» Aim of the task: A single stretch of the material below is to be transcribed exactly, starting at the line with "unfold covers. setoid_rewrite elem_of_cons." and ending after the line with "Proof. intros H.".

» Data for this task:
(* ===== verification/TunUid.v ===== *)
(** * TunUid: the UID ranges of the Linux routes of [src/inbound/tun.rs].

    The routes exclude users from the tunnel by ranges of [u32] identifiers,
    computed from an include list and an exclude list. *)

From S2P Require Import Prelude.

Definition UID_MAX : Z := 2 ^ 32 - 2.

Definition range : Type := (Z * Z)%type.

(** [Ord] on pairs. *)
Definition range_le (x y : range) : Prop := x.1 < y.1 \/ (x.1 = y.1 /\ x.2 <= y.2).

#[export] Instance range_le_dec : RelDecision range_le.
Proof. intros x y. unfold range_le. apply _. Defined.

Definition saturating_succ (b : Z) : Z := Z.min (b + 1) (2 ^ 32 - 1).

(** [v.dedup()] *)
Fixpoint dedup_uids (l : list Z) : list Z :=
  match l with
  | [] => []
  | a :: l' => match l' with
               | b :: _ => if a =? b then dedup_uids l' else a :: dedup_uids l'
               | [] => [a]
               end
  end.

Definition to_sorted_ranges (uids : list Z) : list range := map (fun u => (u, u)) (dedup_uids (merge_sort Z.le uids)).

(** One range of the base against one of the subtracted ranges. *)
Definition subtract_one (lo hi : Z) (x : range) : list range :=
  let '(a, b) := x in
  if (hi <? a) || (b <? lo) then [(a, b)]
  else (if a <? lo then [(a, lo - 1)] else []) ++ (if hi <? b then [(hi + 1, b)] else []).

Fixpoint subtract_ranges (base sub : list range) : list range :=
  match sub with
  | [] => base
  | (lo, hi) :: sub => subtract_ranges (flat_map (subtract_one lo hi) base) sub
  end.

(** The loop of [complement_ranges]: [cur] is the first identifier not yet seen. *)
Fixpoint complement_loop (cur : Z) (ranges : list range) (hi : Z) : list range :=
  match ranges with
  | [] => if cur <=? hi then [(cur, hi)] else []
  | (a, b) :: ranges => (if cur <? a then [(cur, a - 1)] else []) ++ complement_loop (saturating_succ b) ranges hi
  end.

Definition complement_ranges (ranges : list range) (lo hi : Z) : list range := complement_loop lo ranges hi.

(** The loop of [merge_ranges]: [last] is the last merged range. *)
Fixpoint merge_tail (last : range) (ranges : list range) : list range :=
  match ranges with
  | [] => [last]
  | (a, b) :: ranges =>
      if a <=? saturating_succ last.2 then merge_tail (last.1, Z.max last.2 b) ranges
      else last :: merge_tail (a, b) ranges
  end.

Definition merge_ranges (ranges : list range) : list range :=
  match merge_sort range_le ranges with
  | [] => []
  | r :: ranges => merge_tail r ranges
  end.

Definition build_excluded_uid_ranges (include exclude : list Z) : list range :=
  if bool_decide (include = []) && bool_decide (exclude = []) then []
  else
    let include_ranges := to_sorted_ranges include in
    let exclude_ranges := to_sorted_ranges exclude in
    if negb (bool_decide (include_ranges = []))
    then merge_ranges (complement_ranges (subtract_ranges include_ranges exclude_ranges) 0 UID_MAX)
    else merge_ranges exclude_ranges.

(** ** What ranges cover *)

Definition covers (rs : list range) (u : Z) : Prop := exists r, r ∈ rs /\ r.1 <= u <= r.2.

Lemma uid_covers_nil u : ~ covers [] u.
Proof. intros (r & H & _). by apply elem_of_nil in H. Qed.

Lemma uid_covers_cons r rs u : covers (r :: rs) u <-> r.1 <= u <= r.2 \/ covers rs u.
Proof.
  unfold covers. setoid_rewrite elem_of_cons. split; [intros (x & [->|H] & ?); eauto|]. intros [H|(x & H & ?)]; eauto.
Qed.

Lemma covers_one r u : covers [r] u <-> r.1 <= u <= r.2.
Proof. rewrite uid_covers_cons. pose proof (uid_covers_nil u). tauto. Qed.

Lemma covers_empty u : covers [] u <-> False.
Proof. split; [apply uid_covers_nil|done]. Qed.

Lemma uid_covers_app rs1 rs2 u : covers (rs1 ++ rs2) u <-> covers rs1 u \/ covers rs2 u.
Proof. unfold covers. setoid_rewrite elem_of_app. firstorder. Qed.

Lemma uid_covers_perm rs1 rs2 u : rs1 ≡ₚ rs2 -> covers rs1 u <-> covers rs2 u.
Proof. intros H. unfold covers. by setoid_rewrite H. Qed.

(** Ranges in order, disjoint and not adjacent overlapping, from [lo] on. *)
Fixpoint chain (lo : Z) (rs : list range) : Prop :=
  match rs with
  | [] => True
  | r :: rs => lo <= r.1 <= r.2 /\ chain (r.2 + 1) rs
  end.

Lemma chain_weaken lo lo' rs : lo' <= lo -> chain lo rs -> chain lo' rs.
Proof. destruct rs as [|r rs]; [done|]. cbn [chain]. intros H [H1 H2]. split; [lia|done]. Qed.

Lemma chain_covers lo rs u : chain lo rs -> covers rs u -> lo <= u.
Proof.
  revert lo. induction rs as [|r rs IH]; intros lo; [intros _ H; by apply uid_covers_nil in H|].
  cbn [chain]. rewrite uid_covers_cons. intros [H1 H2] [H|H]; [lia|]. apply (IH _ H2) in H. lia.
Qed.

Lemma subtract_one_covers lo hi x u : lo <= hi ->
  covers (subtract_one lo hi x) u <-> x.1 <= u <= x.2 /\ ~ (lo <= u <= hi).
Proof.
  intros Hl. destruct x as [a b]. unfold subtract_one. cbn [fst snd].
  repeat case_if; reflect_bools; rewrite ?uid_covers_app, ?covers_one, ?covers_empty; cbn [fst snd]; lia.
Qed.

Lemma subtract_one_chain lo hi x c rest : lo <= hi -> c <= x.1 <= x.2 -> chain (x.2 + 1) rest -> chain c (subtract_one lo hi x ++ rest).
Proof.
  intros Hl Hx Hr. destruct x as [a b]. unfold subtract_one. cbn [fst snd] in *.
  assert (chain c rest) by (eapply chain_weaken; [|exact Hr]; lia).
  repeat case_if; reflect_bools; cbn [app chain fst snd]; repeat (apply conj); try lia; try done;
    (eapply chain_weaken; [|exact Hr]; lia).
Qed.

Lemma flat_subtract lo hi c base : lo <= hi -> chain c base ->
  chain c (flat_map (subtract_one lo hi) base) /\
  forall u, covers (flat_map (subtract_one lo hi) base) u <-> covers base u /\ ~ (lo <= u <= hi).
Proof.
  intros Hl. revert c. induction base as [|r base IH]; intros c; cbn [flat_map chain].
  - intros _. split; [done|]. intros u. pose proof (uid_covers_nil u). tauto.
  - intros [H1 H2]. destruct (IH _ H2) as [I1 I2]. split; [by apply subtract_one_chain|].
    intros u. rewrite uid_covers_app, uid_covers_cons, I2, subtract_one_covers by done. tauto.
Qed.

Lemma subtract_ranges_spec sub c base : Forall (fun r => r.1 <= r.2) sub -> chain c base ->
  chain c (subtract_ranges base sub) /\ forall u, covers (subtract_ranges base sub) u <-> covers base u /\ ~ covers sub u.
Proof.
  intros Hs. revert base. induction Hs as [|[lo hi] sub Hr _ IH]; intros base Hb; cbn [subtract_ranges].
  - split; [done|]. intros u. pose proof (uid_covers_nil u). tauto.
  - destruct (flat_subtract lo hi c base Hr Hb) as [F1 F2]. destruct (IH _ F1) as [I1 I2]. split; [done|].
    intros u. rewrite I2, F2, uid_covers_cons. cbn [fst snd]. tauto.
Qed.

Lemma complement_spec rs cur u : chain cur rs -> Forall (fun r => r.2 < 2 ^ 32) rs ->
  covers (complement_loop cur rs UID_MAX) u <-> cur <= u <= UID_MAX /\ ~ covers rs u.
Proof.
  intros Hc Hb. change (2 ^ 32) with 4294967296 in *. unfold UID_MAX. change (2 ^ 32 - 2) with 4294967294.
  revert cur Hc. induction rs as [|[a b] rs IH]; intros cur Hc; cbn [complement_loop chain] in *.
  - case_if; reflect_bools; rewrite ?covers_one, ?covers_empty; cbn [fst snd]; lia.
  - apply Forall_cons in Hb as [Hb1 Hb2]. cbn [fst snd] in *. destruct Hc as [H1 H2].
    rewrite uid_covers_app, uid_covers_cons. cbn [fst snd].
    assert (Hcase : covers (if cur <? a then [(cur, a - 1)] else []) u <-> cur <= u < a).
    { case_if; reflect_bools; rewrite ?covers_one, ?covers_empty; cbn [fst snd]; lia. }
    assert (Hrest : forall v, covers rs v -> b < v) by (intros v Hv; apply (chain_covers _ _ _ H2) in Hv; lia).
    rewrite Hcase. unfold saturating_succ. change (2 ^ 32 - 1) with 4294967295. destruct (decide (b = 4294967295)) as [->|Hne].
    + assert (rs = []) as ->.
      { destruct rs as [|r rs]; [done|]. cbn [chain] in H2. apply Forall_cons in Hb2 as [? _]. lia. }
      pose proof (uid_covers_nil u). cbn [complement_loop]. change (4294967295 <=? 4294967294) with false. replace (Z.min (4294967295 + 1) 4294967295) with 4294967295 by reflexivity. cbv iota. change (4294967295 <=? 4294967294) with false. cbv iota. split.
      * intros [?|?]; [split; [lia|intros [?|?]; [lia|done]]|done].
      * intros [? Hn]. left. assert (~ (a <= u <= 4294967295)) by (intros ?; apply Hn; by left). lia.
    + replace (Z.min (b + 1) 4294967295) with (b + 1) by lia.
      pose proof (IH Hb2 (b + 1) H2) as IH'. split; [rewrite IH'|rewrite IH'].
      * intros [?|[? ?]]; [|split; [lia|intros [?|?]; [lia|done]]].
        split; [lia|]. intros [?|Hv]; [lia|]. apply Hrest in Hv. lia.
      * intros [? Hn]. destruct (decide (u < a)); [left; lia|]. right. split; [|intros ?; apply Hn; by right].
        assert (~ (a <= u <= b)) by (intros ?; apply Hn; by left). lia.
Qed.

(** ** Sorting and merging *)

Lemma dedup_uids_elem l u : u ∈ dedup_uids l <-> u ∈ l.
Proof.
  induction l as [|a l IH]; [done|]. cbn [dedup_uids]. destruct l as [|b l]; [done|].
  destruct (Z.eqb_spec a b) as [->|Hne]; rewrite ?elem_of_cons, IH, ?elem_of_cons; tauto.
Qed.

Lemma dedup_uids_chain l lo : StronglySorted Z.le l -> Forall (Z.le lo) l -> chain lo (map (fun u => (u, u)) (dedup_uids l)).
Proof.
  intros Hs. revert lo. induction Hs as [|a l Hs IH Ha]; intros lo Hlo; [done|]. apply Forall_cons in Hlo as [H1 H2].
  cbn [dedup_uids]. destruct l as [|b l]; [cbn; lia|]. apply Forall_cons in Ha as [Hab Ha].
  destruct (Z.eqb_spec a b) as [->|Hne]; [by apply IH|]. cbn [map chain fst snd]. split; [lia|]. apply IH.
  apply Forall_cons. split; [lia|]. inversion Hs; subst. eapply Forall_impl; [eassumption|]. intros x Hx. lia.
Qed.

» Finished task:
  unfold covers. setoid_rewrite elem_of_cons. split; [intros (x & [->|H] & ?); eauto|]. intros [H|(x & H & ?)]; eauto.
Qed.

Lemma covers_one r u : covers [r] u <-> r.1 <= u <= r.2.
Proof. rewrite uid_covers_cons. pose proof (uid_covers_nil u). tauto. Qed.

Lemma covers_empty u : covers [] u <-> False.
Proof. split; [apply uid_covers_nil|done]. Qed.

Lemma uid_covers_app rs1 rs2 u : covers (rs1 ++ rs2) u <-> covers rs1 u \/ covers rs2 u.
Proof. unfold covers. setoid_rewrite elem_of_app. firstorder. Qed.

Lemma uid_covers_perm rs1 rs2 u : rs1 ≡ₚ rs2 -> covers rs1 u <-> covers rs2 u.
Proof. intros H. unfold covers. by setoid_rewrite H. Qed.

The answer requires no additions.